* _ABOUT THIS TASK_
Starting at the line that has "the API and" and stopping after the line that has "resource lists and", reproduce the listing below exactly; omit everything else.

* _GIVEN DATA_
· · · · · · ·

(* ===== verification/Prelude.v ===== *)
(** * Harbor: a verification library for the core of the registry

    Harbor stores container artifacts for projects.  This library models the
    parts that decide what may be stored, what is deleted, what is copied and who
    may do what, translated from the Go sources, and proves that they do it.
    Paths below are relative to the directory [src] of the repository.

    ** The parts and how they interact

    A request first gets a security context: a chain of generators tries the
    credentials of the request, which may mean a login through a directory, an
    identity provider or a proxy, or a token that the token service issued after
    a challenge.  The context answers permission questions from the role tables.
    A pull then passes the middlewares that check the tag, the vulnerabilities
    and the signature.  A push passes the quota middleware, which asks the quota
    controller to reserve storage around the next handler; the blob middleware
    records what was pushed, and the artifact controller records manifests, tags
    and accessories.  The garbage collector later deletes the blobs no project
    uses, coordinating with pushes through the status column of the blob table.

    Long work (collection, retention, replication, scanning) runs as jobs: a
    scheduler starts executions, the job service keeps a job's status in Redis and
    reports changes by hooks, which the core turns into the status of tasks and
    executions.  Retention policies choose artifacts to delete, respecting
    immutability rules.  Replication policies choose artifacts of one registry
    that a transfer copies to another, preheat policies images of a project that
    are sent to a distribution network.  Listings answer queries of the API.

    ** Files

    Foundations.
    - [Prelude]: this file; machine integers, tactics, lemmas on lists and maps.
    - [GoErrors], [GoStrings], [GoUrl], [Encrypt]: error values with
      their codes and chains ([lib/errors], [lib/orm/error.go],
      [pkg/quota/errors.go]), what the code uses of strconv, strings, path,
      net/url, sort and encoding/base64, and the encryption of stored secrets
      ([common/utils/encrypt.go]).
    - [Orm], [Table], [Hoare]: the state and error monad of database code.  A
      world is a database, a flag for the ORM in the context, and a schedule of
      faults: each statement takes the next entry, which may make it fail.
      [WithTransaction] restores the database on an error.  [Table] has tables with
      serial keys, [Hoare] specifications with success and error conditions.  The
      tactics [mrun], [mbind_inv], [frame], [keeps_auto] and [spec_auto] and the
      hint databases carry the proofs of the stores.
    - [Retry]: [lib/retry/retry.go].  [Query], [QuerySpec]: the query language of
      the API and its pages ([lib/q], [lib/orm/query.go],
      [server/v2.0/handler/base.go]).

    Quotas and blobs.
    - [QuotaFormat], [QuotaTypes], [QuotaStore], [QuotaCtl]: rendering of sizes,
      resource lists and the limit check, the two tables with dao and manager
      ([pkg/quota]); the controller with its optimistic retry loop
      ([controller/quota]).  The driver of a kind of reference object is the
      interface [DriverOk].  [QuotaConc]: the protocol as a step relation of
      concurrent clients.
    - [BlobStore], [QuotaMiddleware], [GC]: the blob tables and probes
      ([pkg/blob], [controller/blob], [server/middleware/blob]); the middlewares
      of pushes and the project driver ([server/middleware/quota]); the collection
      job ([jobservice/job/impl/gc]), whose services are the interface [GCEnvOk].

    Jobs.
    - [JobStatus], [TaskStore], [TaskConc]: the status of a job in Redis
      ([jobservice/job]); executions, tasks and hooks ([pkg/task]); concurrent hook
      handlers as a step relation.
    - [Scheduler], [SchedulerSpec]: schedules, their callbacks and check-ins
      ([pkg/scheduler]).

    Artifacts.
    - [ArtifactStore], [ArtifactCtl]: artifacts, tags, accessories, labels,
      repositories and the trash: stores ([pkg/artifact], [pkg/tag],
      [pkg/accessory], [pkg/label], [pkg/repository]) and controllers
      ([controller/artifact], [controller/tag], [controller/repository]).
      [ArtifactInv], [ArtifactSpec], [ArtifactDelete], [ArtifactWalk]: their
      invariant and properties.
    - [Listing], [ListingSpec]: catalog and tag listing of the registry API with
      the client that follows the links.
    - [Retention], [RetentionConc]: selectors, immutability, retention rules and
      the performer; the concurrent processor as a step relation.
      [RetentionCtl], [RetentionCtlSpec]: the store of policies, the launcher, the
      job, the controller and the API of retention, and the API of the metadata of
      projects ([pkg/retention], [controller/retention], [server/v2.0/handler]).
    - [VulnReport], [ScanStore], [ScanSpec], [ScanCtl], [ScanCtlSpec]:
      vulnerability reports, their records, scanners, and the scan controller and
      job ([pkg/scan], [controller/scan], [controller/scanner]).
    - [Pull], [PullSpec]: the middlewares of a pull ([server/middleware]).
    - [ProxySecret], [ProxySecretSpec]: the secrets of the proxy cache as
      interleaved atomic steps ([pkg/proxy/secret]).
    - [Cached], [CachedSpec]: the caches in front of the managers of artifacts,
      projects, metadata, repositories and manifests ([pkg/cached], [lib/cache]).
    - [Goroutines]: programs that interleave between their calls, with rules of rely
      and guarantee.  [ProxyCache], [ProxyCacheSpec]: the proxy cache with the
      goroutines of its requests ([controller/proxy], [server/middleware/repoproxy]).
    - [Preheat], [PreheatCtl], [PreheatSpec]: preheat policies, their filters, the
      drivers of providers and the job ([pkg/p2p/preheat]); the enforcer, the
      controller, the event handler and the API ([controller/p2p/preheat],
      [controller/event/handler/p2p], [server/v2.0/handler/preheat.go]).

    Replication.
    - [Replication], [ReplicationSpec]: resources, filters, policies and
      destination names; [ReplicationCtl], [ReplicationCtlSpec]: policies,
      registries and schedules ([controller/replication], [pkg/reg],
      [pkg/replication]).
    - [RegistryClient], [RegistryClientSpec], [Transfer], [TransferSpec]: the
      client of a registry and the copying of artifacts between two registries,
      which are instances of the class [ArtifactRegistry].

    Projects, users and permissions.
    - [ProjectStore], [ProjectSpec]: projects, members, metadata, allowlists.
    - [RobotStore], [RobotSpec]: robot accounts with their API and login.
    - [Rbac], [Security]: policies, role tables, the casbin enforcer as far as it
      is used, and the security contexts as state machines over questions.
    - [TokenService], [TokenSpec]: tokens of the registry API
      ([core/service/token], [pkg/token]).
    - [Users], [UserApi], [UserSpec]: accounts, their API, and the login with its
      lock.  [LoginConc]: logins that run side by side, as a step relation.  [UserGroups], [Ldap], [Oidc], [AuthProviders]: groups, directory,
      identity provider and the authenticators ([pkg/usergroup], [pkg/ldap],
      [pkg/oidc], [core/auth]).  [AuthChain]: the generators of security contexts
      ([server/middleware/security]).  [AuthSpec], [AuthChainSpec]: who a login and
      a request stand for; the class [Honest] is what a login needs of an
      authenticator.

    ** What the theorems show

    Quota.  [quota_never_exceeded], [quota_updates_serializable]: concurrent
    updates are serializable and do not exceed an unchanged limit, as long as the
    sums stay below 2^63 where rollbacks run beside them.  [Request_spec]: a handler
    runs only after a reservation that fits, and nothing is refreshed after it.  [put_blob_accounts]: what
    an upload reserves is what the usage grows by.

    Blobs and collection.  [mark_selects_garbage], [sweep_spares_touched]: only
    blobs that no project references and that were not touched within the window
    are selected, and what was touched in between is spared.

    Jobs.  [job_status_linear], [hook_delivery_order_irrelevant],
    [refreshes_converge]: a status only advances, hooks may arrive in any order,
    executions converge.  [checkins_trigger_once]: repeated, late or reordered
    check-ins have at most one committed run of the callback each; a failed run is
    rolled back with the revision and may be repeated.

    Artifacts.  [reachable_art_ok]: every history under every fault schedule keeps
    the tables consistent.  [Ensure_artifact_spec], [Delete_removes],
    [Delete_terminates], [Walk_terminates]: what recording and deleting do, and
    that the recursions end; what is deleted is in the trash and a push is announced.
    [retention_enforced]: a run has one task for each selected repository, with the
    enabled rules in order; when no rule fails it deletes exactly what no rule
    retains and nothing protects, under every schedule of its goroutines.  [retention_authorised]: policies of retention and
    their schedules agree, and only who may changes them.  [Catalog_complete], [Build_checked],
    [api_pages_complete]: a client that follows the links of a listing sees every
    entry, on the API those of its own filter and in its order.
    [converter_roundtrip]: stored reports are read back, when keys do not collide.
    [pulled_manifest_policies]: what a pulled manifest has passed, and when the
    scanner has a say.

    Caches.  [cache_transparent]: a history of requests over the cached managers
    of artifacts or repositories is answered from the tables as they are, up to
    references that were removed one by one.

    Proxy cache.  [proxied_content], [proxy_cache_closed]: over every interleaving of
    requests and goroutines, what clients are served comes from the remote registry,
    and no manifest is kept before what it refers to.

    Preheating.  [preheats_admitted]: no image is sent to a provider unless the
    filters of the policy on repository, tag and label and the settings of the
    project admit it.

    Replication.  [filters_select], [registry_roundtrip], [replication_coherent]:
    what policies select, and that policies, registries and schedules agree over
    any history.  [transfer_closed], [transfer_delivers],
    [transfer_returns], [chunks_partition]: no manifest is left without its parts,
    other than foreign layers and blobs whose mount the destination affirmed without
    doing it; success means delivery, and the loops end.

    Users and permissions.  [challenge_exchange]: a token obtained after a challenge
    grants what the caller itself may do.  [request_context]: every context is
    vouched for, and when the chain panics.  [login_identity]: a login stands for the
    account of that name.
    [login_throttled], [accounts_authorised], [proxy_secrets]: how many refusals the
    lock lets through when logins overlap, who may change accounts, and which secrets
    of the proxy are accepted.
    [local_Can_spec], [created_robot_context], [project_name_reusable]: what users
    and robots may do, and that a deleted project frees its name.

    Behaviours the code does not intend.  [repository_delete_livelock]: a state in
    which the deletion of a repository never ends.  Other such behaviours are
    examples beside the theorems: a secret of the proxy accepted twice
    ([secret_accepted_twice]), a user of the auth proxy without a number
    ([authproxy_known_user]), a directory entry that becomes the administrator
    ([directory_admin]), a lock that is evaded by the email ([email_evades_lock]), a
    login that panics ([group_settings_panic]), a name with a comma that casbin splits
    ([comma_in_name]), a request so large that the sum of the quota wraps around
    ([oversized_reservation]), a vulnerability that is stored as another
    ([colliding_key_drops_item]), a secret that is not stored
    ([keyless_secret_dropped]), a metadata entry served after its deletion ([deleted_metadata_served]), a signed
    image that counts as unsigned ([signed_image_skipped]), credentials of a provider
    that are never read back ([stored_credentials_unusable]), a deleted policy of
    retention that blocks the next one and a second policy that runs beside the first
    ([deleted_policy_blocks], [second_policy]), a policy that can be neither deleted
    nor changed ([cron_missing_stuck]), an old list of images served under a new digest
    ([stale_list]), an image that is kept without its layer ([incomplete_image]), a tag
    without a name ([empty_tag]), a limit change that retries until it times out, a task stopped in a batch and
    overwritten by a late hook, a layer listed twice and reserved twice.

    ** Bounds and fuel

    [Retry] counts the attempts a timer allows; theorems hold for every budget and
    say what happens when it is spent.  Loops that are not structural take fuel,
    and theorems say how much is enough: the probe of a blob, two; paging loops of
    the collector and of the sweeper, more than the rows, since every page moves
    the cursor or removes rows; the deep deletion of an artifact, two more than
    twice the links of the tables; the walk of an artifact, [walk_bound]; the client
    of a listing, more than the names; the walk over pages of the API, more than
    the rows; a transfer, more depth than the rank of the manifest and chunks that
    cover the blob; removal of a substring, the length of the text.  The refresh of
    an execution makes the five attempts of the code.  Role links are followed to
    casbin's depth of ten.  Integers are kept at their width where the code
    computes with them ([wrap64], [wrap_u64]).

    ** What is not modelled

    HTTP routing and rendering, the web portal, logging and metrics, generated and
    vendored code other than casbin's decision, the adapters of foreign registries,
    the worker pool and the API of the job service, notifications,
    exports, the audit log, configuration and most handlers of the REST
    API, which decode a request and render the reply of a controller.  Code that is
    not in the repository (ciphers, hashes, signatures of tokens, directory, identity
    providers, scanners, registries) is a parameter; what is needed of it is a
    class or a hypothesis.  JSON texts are documents with their rendering; times are
    numbers; regular expressions of policy keys are covered up to the wildcard
    after a slash. *)

From Stdlib Require Export ZArith Lia.
From stdpp Require Export base gmap strings list fin_maps sorting pretty.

· · · · · · ·

* _ANSWER TO THIS PROBLEM_
      the API and its pages ([lib/q], [lib/orm/query.go],
      [server/v2.0/handler/base.go]).

    Quotas and blobs.
    - [QuotaFormat], [QuotaTypes], [QuotaStore], [QuotaCtl]: rendering of sizes,
      resource lists and the limit check, the two tables with dao and manager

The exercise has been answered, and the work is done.